Yam Masks, Papua New Guinea

Yam Mask (baba), 20th century
Abelam people; Maprik area, Prince Alexander Mountains, East Sepik Province, Papua New Guinea, Melanesia
Lygodium vine fiber and cassowary feather; 23 3/8 x 18 x 13 1/4 in.
99.76.132
99.2.8
In the Sepik River Region of Papua New Guinea yams play a prominent role in the agricultural and ceremonial practices of the Abelam people. For almost half of the year men nurture their yams carefully as their personal status is judged by their ability to produce large yams. These giants can measure between 9 – 12 feet in length and they play a crucial role in the annual yam festival where they are publicly displayed. They are embellished with feathers, flowers, paint and masks such as the ones pictured here. The large decorated yams are believed to be live embodiments of the ancestors and the masks play a central role in representing the spiritual beings. Power and status are directly related to the size of the yam and gender is prescribed to each based on their straightness and protrusions.
2000.43.11
Men weave the yam masks with human and animal characteristics and then typically cover them with clay pigment and dyes.

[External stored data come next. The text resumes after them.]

(* ===== verification/Chan.v ===== *)
(** * Bounded channels

    What the sources use of [tokio::sync::mpsc]: a FIFO of at most [cap]
    messages with a sending and a receiving side. The receiver is gone when it
    was dropped, the senders are gone when the last clone was dropped. *)

From S2P Require Import Prelude.

Record Chan (A : Type) := {
  queue : list A;
  cap : Z;
  rx_gone : bool;
  tx_gone : bool
}.
Arguments queue {A} _.
Arguments cap {A} _.
Arguments rx_gone {A} _.
Arguments tx_gone {A} _.

Inductive TrySend (A : Type) := Sent (c : Chan A) | Full | Closed.
Arguments Sent {A} _.
Arguments Full {A}.
Arguments Closed {A}.

Inductive Recv (A : Type) := Msg (m : A) (c : Chan A) | Ended | Pending.
Arguments Msg {A} _ _.
Arguments Ended {A}.
Arguments Pending {A}.

Section chan.
Context {A : Type}.
Implicit Types (c : Chan A) (m : A).

Definition channel (n : Z) : Chan A :=
  {| queue := []; cap := n; rx_gone := false; tx_gone := false |}.

Definition with_queue c (q : list A) : Chan A :=
  {| queue := q; cap := cap c; rx_gone := rx_gone c; tx_gone := tx_gone c |}.

(** [Sender::try_send]; a blocking [send] is the same step, retried while it
    reports [Full]. *)
Definition try_send c m : TrySend A :=
  if rx_gone c then Closed
  else if zlen (queue c) <? cap c then Sent (with_queue c (queue c ++ [m]))
  else Full.

(** One poll of [Receiver::recv]. *)
Definition poll_recv c : Recv A :=
  match queue c with
  | m :: q => Msg m (with_queue c q)
  | [] => if tx_gone c then Ended else Pending
  end.

Definition drop_tx c : Chan A :=
  {| queue := queue c; cap := cap c; rx_gone := rx_gone c; tx_gone := true |}.

(** Dropping the receiver discards what it did not take. *)
Definition drop_rx c : Chan A :=
  {| queue := []; cap := cap c; rx_gone := true; tx_gone := tx_gone c |}.

Definition chan_ok c : Prop := zlen (queue c) <= cap c.

Lemma try_send_sent c m c' :
  try_send c m = Sent c' ->
  c' = with_queue c (queue c ++ [m]) /\ rx_gone c = false /\ zlen (queue c) < cap c.
Proof.
  unfold try_send. destruct (rx_gone c); [done |]. case_cmp; [| done]. by intros [= <-].
Qed.

Lemma try_send_ok c m c' : chan_ok c -> try_send c m = Sent c' -> chan_ok c'.
Proof.
  unfold chan_ok. intros Hc (-> & _ & Hl)%try_send_sent. simpl. rewrite zlen_app.
  change (zlen [m]) with 1. lia.
Qed.

Lemma poll_recv_ok c m c' : chan_ok c -> poll_recv c = Msg m c' -> chan_ok c'.
Proof.
  unfold chan_ok, poll_recv. destruct (queue c) as [| x q] eqn:E; [by destruct (tx_gone c) |].
  intros Hc [= <- <-]. simpl. rewrite zlen_cons in Hc. lia.
Qed.

Lemma poll_recv_msg c m c' :
  poll_recv c = Msg m c' -> queue c = m :: queue c' /\ c' = with_queue c (queue c').
Proof.
  unfold poll_recv. destruct (queue c) as [| x q] eqn:E; [by destruct (tx_gone c) |].
  by intros [= <- <-].
Qed.

Lemma channel_ok n : 0 <= n -> chan_ok (channel n).
Proof. done. Qed.

End chan.
(* ===== verification/MuxTasks.v ===== *)
(** * The tasks of a multiplexer (xr-proto/src/mux.rs)

    The dispatch of a received frame, the reader and the writer task, the
    handshake and the opening of a stream. The outer [option] is the panic of
    an out-of-range read. *)

From S2P Require Import Prelude Obfuscation Protocol RelayHealth Chan Mux.

(** ** Dispatch *)

Definition health_record (now : Z) (m : Multiplexer) (e : RelayEvent) : Multiplexer :=
  match relay_health m with
  | None => m
  | Some w => set_health m (Some (relay_op now (OpRecord e) w))
  end.

Definition dispatch_ping (m : Multiplexer) (p : bytes) : Multiplexer :=
  match try_send (ctrl_ch m) {| out_stream_id := 0; out_command := Pong; out_payload := p |} with
  | Sent c => set_ctrl m c
  | _ => m
  end.

Definition dispatch_window_update (m : Multiplexer) (p : bytes) : option Multiplexer :=
  r ← decode_mux_payload p;
  match r with
  | Err _ => Some m
  | Ok (stream_id, inc) =>
      if 4 <=? zlen inc then
        i0 ← index inc 0; i1 ← index inc 1; i2 ← index inc 2; i3 ← index inc 3;
        let add := from_be32 i0 i1 i2 i3 in
        match streams m !! stream_id with
        | Some e => Some (update_cell m (entry_cell e) (fun c =>
            {| window := SendWindow_add (window c) add; data_ch := data_ch c; close_reason := close_reason c |}))
        | None => Some m
        end
      else Some m
  end.

(** The first Data frame of a stream counts as a relay success. *)
Definition mark_data (now : Z) (m : Multiplexer) (stream_id : Z) (e : StreamEntry) (c : Command) : Multiplexer :=
  if bool_decide (c = Data) && negb (got_data e) then
    health_record now
      (set_streams m (<[stream_id := {| entry_cell := entry_cell e; got_data := true; domain := domain e |}]> (streams m)))
      (EvSuccess (domain e))
  else m.

(** Puts a payload into the data channel of a cell; the flag says that the
    channel took it. *)
Definition push_data (m : Multiplexer) (i : nat) (d : bytes) : Multiplexer * bool :=
  match cells m !! i with
  | None => (m, false)
  | Some c =>
      match try_send (data_ch c) d with
      | Sent ch =>
          (update_cell m i (fun c => {| window := window c; data_ch := ch; close_reason := close_reason c |}), true)
      | _ => (m, false)
      end
  end.

Definition dispatch_data (now : Z) (m : Multiplexer) (c : Command) (p : bytes) : option Multiplexer :=
  r ← decode_mux_payload p;
  match r with
  | Err _ => Some m
  | Ok (stream_id, d) =>
      match streams m !! stream_id with
      | None => Some m
      | Some e =>
          let m := mark_data now m stream_id e c in
          let '(m, taken) := push_data m (entry_cell e) d in
          Some (if taken then m else remove_stream m stream_id)
      end
  end.

Definition set_reason (m : Multiplexer) (i : nat) (code : Z) : Multiplexer :=
  update_cell m i (fun c => {| window := window c; data_ch := data_ch c; close_reason := code |}).

Definition record_close_reason (now : Z) (m : Multiplexer) (code : Z) : Multiplexer :=
  if code =? CLOSE_REASON_RESOLVE_FAIL then health_record now m EvResolveFail
  else if code =? CLOSE_REASON_CONNECT_FAIL then health_record now m EvConnectFail
  else m.

(** The entry is removed first and dropped last, after its reason is
    published. *)
Definition dispatch_close (now : Z) (m : Multiplexer) (p : bytes) : option Multiplexer :=
  r ← decode_mux_payload p;
  match r with
  | Err _ => Some m
  | Ok (stream_id, reason) =>
      match streams m !! stream_id with
      | None => Some m
      | Some e =>
          let m := set_streams m (delete stream_id (streams m)) in
          let m := match reason with
                   | [] => m
                   | code :: _ => record_close_reason now (set_reason m (entry_cell e) code) code
                   end in
          Some (drop_entry m e)
      end
  end.

Definition dispatch_connect (m : Multiplexer) (p : bytes) : option Multiplexer :=
  r ← decode_mux_payload p;
  match r with
  | Err _ => Some m
  | Ok (stream_id, d) =>
      match streams m !! stream_id with
      | Some e => Some (push_data m (entry_cell e) d).1
      | None =>
          match try_send (new_stream_ch m) {| new_stream_id := stream_id; new_payload := d |} with
          | Sent c => Some (set_new_stream m c)
          | _ => Some m
          end
      end
  end.

Definition dispatch_frame (now : Z) (m : Multiplexer) (f : Frame) : option Multiplexer :=
  match command f with
  | Ping => Some (dispatch_ping m (payload f))
  | Pong => Some m
  | WindowUpdate => dispatch_window_update m (payload f)
  | Data | ConnectAck => dispatch_data now m (command f) (payload f)
  | Close => dispatch_close now m (payload f)
  | Connect => dispatch_connect m (payload f)
  | _ => Some m
  end.

(** ** Reader *)

Definition READ_BUFFER : Z := NONCE_LEN + HEADER_LEN + MAX_PADDING_LEN + MAX_PAYLOAD_LEN.

Record Reader := { filled : bytes; started : Z; last_recv : Z }.

Definition Reader_new (now : Z) : Reader := {| filled := []; started := now; last_recv := now |}.

(** How the task goes on: it reads on, or it ends with this result. *)
Inductive TaskStep := Continue | Stop (r : io_result unit).

Section tasks.
Context {AR : Arch}.

(** The loop over the complete frames of the buffer. *)
Fixpoint decode_all (fuel : nat) (codec : Codec) (now : Z) (m : Multiplexer) (buf : bytes) :
    option (Multiplexer * bytes * TaskStep) :=
  match fuel with
  | O => None
  | S fuel =>
      r ← decode_frame codec buf;
      match r with
      | Err e => Some (m, buf, Stop (Err e))
      | Ok None => Some (m, buf, Continue)
      | Ok (Some (f, consumed)) =>
          m ← dispatch_frame now m f;
          decode_all fuel codec now m (zdrop consumed buf)
      end
  end.

Definition lifetime_over (now : Z) (r : Reader) : bool := MUX_MAX_LIFETIME <=? elapsed now (started r).

Definition err_lifetime : io_error := IoError TimedOut (str "mux max lifetime reached").

(** A turn of the loop that starts at [top] and takes the [read] branch: [read]
    returned [chunk], never longer than the free part of the buffer, at [now]. *)
Definition reader_on_read (codec : Codec) (top now : Z) (m : Multiplexer) (r : Reader) (chunk : bytes) :
    option (Multiplexer * Reader * TaskStep) :=
  if lifetime_over top r then Some (m, r, Stop (Err err_lifetime))
  else if zlen chunk =? 0 then Some (m, r, Stop (Ok tt))
  else
    let buf := filled r ++ chunk in
    '(m, rest, st) ← decode_all (S (length buf)) codec now m buf;
    Some (m, {| filled := rest; started := started r; last_recv := now |}, st).

(** A turn that takes the keepalive branch at [now]; [ts] is the wall clock in
    milliseconds. *)
Definition reader_on_tick (top now ts : Z) (m : Multiplexer) (r : Reader) : Multiplexer * Reader * TaskStep :=
  if lifetime_over top r then (m, r, Stop (Err err_lifetime))
  else if DEAD_LINK_TIMEOUT <=? elapsed now (last_recv r) then
    (m, r, Stop (io_err TimedOut "mux dead link: no data within timeout"))
  else
    match try_send (ctrl_ch m) {| out_stream_id := 0; out_command := Ping; out_payload := be64 (u64 ts) |} with
    | Sent c => (set_ctrl m c, r, Continue)
    | Full => (m, r, Continue)
    | Closed => (m, r, Stop (io_err BrokenPipe "writer closed"))
    end.

(** What the task does when the reader ends: nothing is dispatched any more. *)
Definition reader_end (m : Multiplexer) : Multiplexer :=
  let m := set_new_stream m (drop_tx (new_stream_ch m)) in
  clear_streams (set_alive m false).

(** ** Writer *)

Inductive WriterStep :=
| WShutdown (m : Multiplexer)
| WFrame (f : OutFrame) (m : Multiplexer)
| WIdle
| WDrained.

(** One turn of the biased [select]: shutdown, then control, then bulk. *)
Definition writer_next (m : Multiplexer) : WriterStep :=
  if shutdown_permit m then WShutdown (set_permit m false) else
  match poll_recv (ctrl_ch m) with
  | Msg f c => WFrame f (set_ctrl m c)
  | ctrl =>
      match poll_recv (writer_ch m) with
      | Msg f c => WFrame f (set_writer m c)
      | Ended => match ctrl with Ended => WDrained | _ => WIdle end
      | Pending => WIdle
      end
  end.

(** Ping and Pong go without a stream id. *)
Definition writer_payload (f : OutFrame) : bytes :=
  match out_command f with
  | Ping | Pong => out_payload f
  | _ => encode_mux_payload (out_stream_id f) (out_payload f)
  end.

Definition writer_wire (codec : Codec) (rng : Rng) (f : OutFrame) : io_result bytes :=
  encode_frame codec rng (out_command f) (writer_payload f).

(** The task is over: the write side is shut down and both queues lose their
    receiver. *)
Definition writer_end (m : Multiplexer) : Multiplexer :=
  let m := set_ctrl m (drop_rx (ctrl_ch m)) in
  let m := set_writer m (drop_rx (writer_ch m)) in
  set_alive m false.

(** ** Handshake *)

Definition handshake_init : Frame :=
  {| command := MuxInit; payload := [MUX_PROTOCOL_VERSION; to_flags MuxCaps_LOCAL] |}.

(** The client's verdict on the first frame of the server. *)
Definition handshake_ack (f : Frame) : option (option MuxCaps) :=
  if negb (bool_decide (command f = MuxInitAck)) then Some None
  else if 2 <=? zlen (payload f) then
    status ← index (payload f) 1;
    if status =? 0 then
      let flags := default 0 (payload f !! 2%nat) in
      Some (Some (from_flags (Z.land flags (to_flags MuxCaps_LOCAL))))
    else Some None
  else Some None.

Definition HANDSHAKE_BUFFER : Z := 256.

(** One successful read of the client's loop; [None] inside means that more
    bytes are awaited. *)
Definition mux_handshake_client (codec : Codec) (buf chunk : bytes) :
    option (io_result (bytes + option MuxCaps)) :=
  if zlen chunk =? 0 then Some (io_err ConnectionReset "server closed during mux init") else
  let buf := buf ++ chunk in
  r ← decode_frame codec buf;
  match r with
  | Err e => Some (Err e)
  | Ok None => Some (Ok (inl buf))
  | Ok (Some (f, _)) => v ← handshake_ack f; Some (Ok (inr v))
  end.

(** The frame the server answers with, if any, and what it returns. *)
Definition mux_handshake_server (init_frame : Frame) : option Frame * option MuxCaps :=
  if negb (bool_decide (command init_frame = MuxInit)) then (None, None) else
  let version := default 0 (payload init_frame !! 0%nat) in
  if negb (version =? MUX_PROTOCOL_VERSION) then
    (Some {| command := MuxInitAck; payload := [version; 1] |}, None)
  else
    let peer_flags := default 0 (payload init_frame !! 1%nat) in
    let c := from_flags (Z.land peer_flags (to_flags MuxCaps_LOCAL)) in
    (Some {| command := MuxInitAck; payload := [MUX_PROTOCOL_VERSION; 0; to_flags c] |}, Some c).

End tasks.

(** ** Opening a stream *)

Record OpenState := { open_id : Z; open_cell : nat; open_payload : bytes }.

(** Up to the registration; [lock_free] says that the lock of the stream map was
    taken in time. *)
Definition open_begin (m : Multiplexer) (target : TargetAddr) (lock_free : bool) :
    Multiplexer * io_result OpenState :=
  if negb (alive m) then (m, Err err_dead) else
  match TargetAddr_encode target with
  | Err e => (m, Err e)
  | Ok connect_payload =>
      let stream_id := next_stream_id m in
      let m := bump_stream_id m in
      if negb lock_free then (m, io_err WouldBlock "mux streams lock wedged") else
      let i := next_cell m in
      let m := alloc_cell m (new_cell m) in
      let is_domain := match target with TDomain _ _ => true | _ => false end in
      let m := insert_stream m stream_id {| entry_cell := i; got_data := false; domain := is_domain |} in
      (m, Ok {| open_id := stream_id; open_cell := i; open_payload := connect_payload |})
  end.

(** The guard drops the registration, and the receiver goes with the future. *)
Definition open_abort (m : Multiplexer) (o : OpenState) : Multiplexer :=
  drop_receiver (remove_stream m (open_id o)) (open_cell o).

(** A poll while Connect is being queued; [late] says that the step timed out. *)
Definition open_connect (m : Multiplexer) (o : OpenState) (late : bool) : Multiplexer * Poll (io_result unit) :=
  match send_frame m (open_id o) Connect (open_payload o) with
  | (m, Ready (Ok _)) => (m, Ready (Ok tt))
  | (m, Ready (Err e)) => (open_abort m o, Ready (Err e))
  | (m, PollPending) =>
      if late then (open_abort m o, Ready (io_err WouldBlock "mux send_frame(Connect) wedged"))
      else (m, PollPending)
  end.

(** A poll while the answer is awaited. *)
Definition open_wait (m : Multiplexer) (o : OpenState) (late : bool) : Multiplexer * Poll (io_result MuxStream) :=
  match recv_cell m (open_cell o) None with
  | (m, _, Ready (Some _)) =>
      (m, Ready (Ok {| ms_stream_id := open_id o; ms_cell := open_cell o; ms_has_rx := true; ms_closed := false;
                       ms_detached := false; ms_recv_credit := new_recv_credit m (open_id o) |}))
  | (m, _, Ready None) => (open_abort m o, Ready (io_err BrokenPipe "mux connection died during open"))
  | (m, _, PollPending) =>
      if late then (open_abort m o, Ready (io_err TimedOut "mux connect ack timeout")) else (m, PollPending)
  end.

A masterful weaver will produce a mask that is tightly woven, clear in form and idea and that has a visual presence that easily conveys the spirit of the ancestor. The application of paint animates the finished mask; paint is the transformative ingredient that changes the status of the mask from an inanimate thing to living spirit. Masks are cleaned and repainted after each ceremony and examples of a mask well covered with paint and one that is missing most of its pigment are shown here. These two examples illustrate well the complex and highly inventive styles of Abelam weavers.